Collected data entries
(** * Ledger synchronisation and webhook ingestion: a shallow embedding

    The development follows the TypeScript sources

      - functions/src/etsy/ledgerSync.ts        (module [LedgerSync])
      - the second revision of the same file    (module [LedgerSyncGated],
        the one that defines ETSY_SYNC_ENABLED)
      - functions/src/starling/webhook.ts       (modules [FeedItem] and
        [Webhook], the two handlers [starlingFeedItem] and [starlingWebhook])
      - the class FirestoreSecurityDataStorage  (module [TokenStorage])

    JavaScript values are an inductive type, the Firestore database is a
    finite map from document paths to document data, and every function of
    the sources is a computation in a state-and-exception monad over a
    [World]: the database, the trace of observable events, and the counters
    that index the answers of the outside world (the remote API, storage
    faults).

    What stays outside: the libraries the sources call. The Etsy client is
    the function [remote] of the environment (its own use of the token
    storage [FirestoreSecurityDataStorage] is not followed; module
    [LedgerSyncWith] takes the client as the parameter it is), JSON parsing,
    base64 decoding and the RSA-SHA512 check are functions of the
    environment, and a refusal of the Firestore SDK (a rejected promise, a
    path it does not accept) is a fault the environment may raise at any
    storage operation. Numbers are integers, and strings are compared and
    lower-cased byte by byte. *)

From Stdlib Require Import ZArith List Bool Ascii String Lia.
From stdpp Require Import base option list strings gmap fin_maps pretty.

▸ **WHAT NEEDS TO BE DONE**:
Return each line of the data exactly as it was given.

▸ **OUTPUT BELOW**:
(** * Ledger synchronisation and webhook ingestion: a shallow embedding

    The development follows the TypeScript sources

      - functions/src/etsy/ledgerSync.ts        (module [LedgerSync])
      - the second revision of the same file    (module [LedgerSyncGated],
        the one that defines ETSY_SYNC_ENABLED)
      - functions/src/starling/webhook.ts       (modules [FeedItem] and
        [Webhook], the two handlers [starlingFeedItem] and [starlingWebhook])
      - the class FirestoreSecurityDataStorage  (module [TokenStorage])

    JavaScript values are an inductive type, the Firestore database is a
    finite map from document paths to document data, and every function of
    the sources is a computation in a state-and-exception monad over a
    [World]: the database, the trace of observable events, and the counters
    that index the answers of the outside world (the remote API, storage
    faults).

    What stays outside: the libraries the sources call. The Etsy client is
    the function [remote] of the environment (its own use of the token
    storage [FirestoreSecurityDataStorage] is not followed; module
    [LedgerSyncWith] takes the client as the parameter it is), JSON parsing,
    base64 decoding and the RSA-SHA512 check are functions of the
    environment, and a refusal of the Firestore SDK (a rejected promise, a
    path it does not accept) is a fault the environment may raise at any
    storage operation. Numbers are integers, and strings are compared and
    lower-cased byte by byte. *)

From Stdlib Require Import ZArith List Bool Ascii String Lia.
From stdpp Require Import base option list strings gmap fin_maps pretty.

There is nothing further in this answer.